Yesterday, when no one was there, Terry and his father broke into the antique shop, to wait for Nolan and the kid and kill them. At least that was the elder Comfort’s concern. Terry convinced him they should make some attempt, anyway, at finding out if any of the money was in the antique shop. Old Sam said that was nonsense. Breen had told them Nolan was running a fancy restaurant/nightclub place, and all the money was probably sunk in that. But Terry had insisted there might be some money in the shop somewhere, as it wasn’t like a thief to keep all his money in a bank, and so they got into the safe, but there was nothing in it; they looked upstairs for a wall safe and couldn’t find one. Terry did find a little notebook, in a drawer in what was apparently Nolan’s room, with a rough sketch of what seemed to be the floor plan of a bank, and a list of “projected expenses” that included the entries “costumes, $100,” “jackets, approx. $60,” “van rental, $1,000,” and other equally confusing items. Terry showed the book to his father and said, “I think they’re planning something,” and his father said bullshit, the man’s retired, and Terry said, “A retired thief? Don’t kid me, Pop.”

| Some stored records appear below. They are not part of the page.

Lemma forEach_indexed_In {A : Type} (f : nat -> A -> A) (l : list A) (k : nat) (y : A) :
  In y (forEach_indexed f k l) -> exists i x, In x l /\ y = f i x.
Proof.
  revert k. induction l as [|x l IH]; intros k; simpl.
  - tauto.
  - intros [<-|H]; [eauto|].
    destruct (IH _ H) as (i & z & Hz & ->). eauto.
Qed.

Lemma In_forEach_indexed {A : Type} (f : nat -> A -> A) (l : list A) (k : nat) (x : A) :
  In x l -> exists i, In (f i x) (forEach_indexed f k l).
Proof.
  revert k. induction l as [|z l IH]; intros k; simpl.
  - tauto.
  - intros [->|H]; [eauto|].
    destruct (IH (S k) H) as (i & Hi). eauto.
Qed.

(** ** Minimum payment of a loan *)

Lemma number_eq_refl (x : number) : number_eq x x.
Proof. destruct x; simpl; auto. reflexivity. Qed.

Lemma ndiv_Fin_eq (a a' b : Q) :
  a == a' -> number_eq (ndiv (Fin a) (Fin b)) (ndiv (Fin a') (Fin b)).
Proof.
  intros H. simpl. destruct (Qeq_bool b 0).
  - unfold inf_times. rewrite H. apply number_eq_refl.
  - simpl. now rewrite H.
Qed.

Lemma truthy_monthlyRate (rate : Q) : truthy rate = Qeq_bool (rate / 100 / 12) 0 -> False.
Proof.
  unfold truthy. intros H.
  destruct (Qeq_bool rate 0) eqn:E; simpl in H; symmetry in H.
  - apply Qeq_bool_neq in H. apply Qeq_bool_eq in E. apply H. rewrite E. reflexivity.
  - apply Qeq_bool_eq in H. apply Qeq_bool_neq in E. apply E.
    assert (K : rate == rate / 100 / 12 * 1200) by (field).
    rewrite K, H. reflexivity.
Qed.

Lemma planEntry_loan (debt : Account.t) :
  Account.type debt = loan ->
  number_eq (DebtPlan.minimumPayment (planEntry debt)) (loanPayment debt).
Proof.
  intros Ht. unfold planEntry, loanPayment, monthlyRateOf. simpl. rewrite Ht. simpl.
  destruct (Account.interestRate debt) as [rate|]; [|simpl; reflexivity].
  pose proof (truthy_monthlyRate rate) as K.
  destruct (truthy rate) eqn:T, (Qeq_bool (rate / 100 / 12) 0) eqn:E;
    try (exfalso; now apply K); [|simpl; reflexivity].
  unfold calculateLoanPayment, amortization. rewrite E.
  apply ndiv_Fin_eq. change (10 * 12)%Z with 120%Z. ring.
Qed.

Lemma schedule_keeps (h : Host) (extraPayment : Q) (index : nat) (debt : DebtPlan.t) :
  DebtPlan.accountId (schedule h extraPayment index debt) = DebtPlan.accountId debt
  /\ DebtPlan.name (schedule h extraPayment index debt) = DebtPlan.name debt
  /\ DebtPlan.balance (schedule h extraPayment index debt) = DebtPlan.balance debt
  /\ DebtPlan.interestRate (schedule h extraPayment index debt) = DebtPlan.interestRate debt
  /\ DebtPlan.minimumPayment (schedule h extraPayment index debt)
     = DebtPlan.minimumPayment debt.
Proof. repeat split. Qed.

Lemma sortPlan_perm (strategy : Strategy) (plan : list DebtPlan.t) :
  Permutation (sortPlan strategy plan) plan.
Proof. destruct strategy; apply sort_perm. Qed.

Lemma getDebtAccounts_In (d : BudgetData) (debt : Account.t) :
  In debt (getDebtAccounts d)
  <-> In debt (accounts d)
      /\ (Account.type debt = credit_card \/ Account.type debt = loan).
Proof.
  unfold getDebtAccounts. rewrite filter_In.
  destruct (Account.type debt); simpl; intuition discriminate.
Qed.
Lemma mark_at_reached (xs ys : list Q) (target : Q) :
  List.length xs = List.length ys ->
  Exists (fun y => target <= y) ys ->
  exists x y, mark_at xs ys target = Ok (x, y).
Proof.
  intros Hlen Hex.
  destruct (first_at_exists ys target Hex) as (i & Hi).
  pose proof (np_where_first _ _ _ Hi) as [(y & Hy & _) _].
  assert (Hlt : (i < List.length xs)%nat).
  { rewrite Hlen. apply nth_error_Some. congruence. }
  destruct (nth_error xs i) as [x|] eqn:Hx.
  - exists x, y. unfold mark_at. rewrite Hi. simpl.
    unfold item. rewrite Hx, Hy. reflexivity.
  - apply nth_error_None in Hx. lia.
Qed.

Lemma mark_at_unreached (xs ys : list Q) (target : Q) :
  Forall (fun y => y < target) ys ->
  mark_at xs ys target = Raise IndexError.
Proof.
  intros H. unfold mark_at, np_where_ge.
  now rewrite (where_ge_from_all_below ys target 0 H).
Qed.

(** ** The loop over the percentages *)

Lemma mark_percentages_total (Vmax : Q) (xs ys : list Q) (top : Q)
    (percentages : list Q) :
  List.length xs = List.length ys ->
  seq_max ys = Ok top ->
  exists marks,
    mark_percentages Vmax xs ys percentages = Ok marks /\
    map (fun m => fst (fst m)) marks
    = filter (fun p => Qltb (Vmax * p) top) percentages /\
    forall p x y, In (p, x, y) marks -> mark_at xs ys (Vmax * p) = Ok (x, y).
Proof.
  intros Hlen Htop.
  induction percentages as [|p rest IH]; simpl.
  - exists []. repeat split. intros p x y [].
  - destruct IH as (marks & Hrun & Hfst & Hmarks).
    rewrite Htop. simpl.
    destruct (Qltb (Vmax * p) top) eqn:E.
    + assert (Hex : Exists (fun y => Vmax * p <= y) ys).
      { apply Exists_exists. exists top. split.
        - apply (seq_max_spec _ _ Htop).
        - apply Qlt_le_weak. now apply Qltb_lt. }
      destruct (mark_at_reached xs ys _ Hlen Hex) as (x & y & Hxy).
      rewrite Hxy. simpl. rewrite Hrun. simpl.
      exists ((p, x, y) :: marks). repeat split.
      * simpl. now rewrite Hfst.
      * intros p' x' y' [H|H].
        -- injection H as <- <- <-. exact Hxy.
        -- now apply Hmarks.
    + exists marks. repeat split; assumption.
Qed.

He’d gone on to try to convince his father that if Nolan was getting a heist together, it’d be wise for Terry and his father to wait it out, wait till the heist was over and take the proceeds off Nolan’s hands before killing him. But revenge was still foremost in die old man’s mind, and he rejected the notion.

And then the kid had come home, and they knocked him out before he’d seen either of their faces, which was a lucky break. But then Sam wanted to kill the kid then and there, which was stupid, and Terry told his father so.

“You want to kill this kid and sit here waiting with a corpse God knows how long before Nolan shows up? How do we know Nolan is even in town? We got to deal with these two both at the same time, Pop, or else you kill one, and the other finds out and knows something’s up and comes looking for us instead of the other way around. Come on. We’ll leave now and they’ll just think somebody came in off the street and tried to rob them.”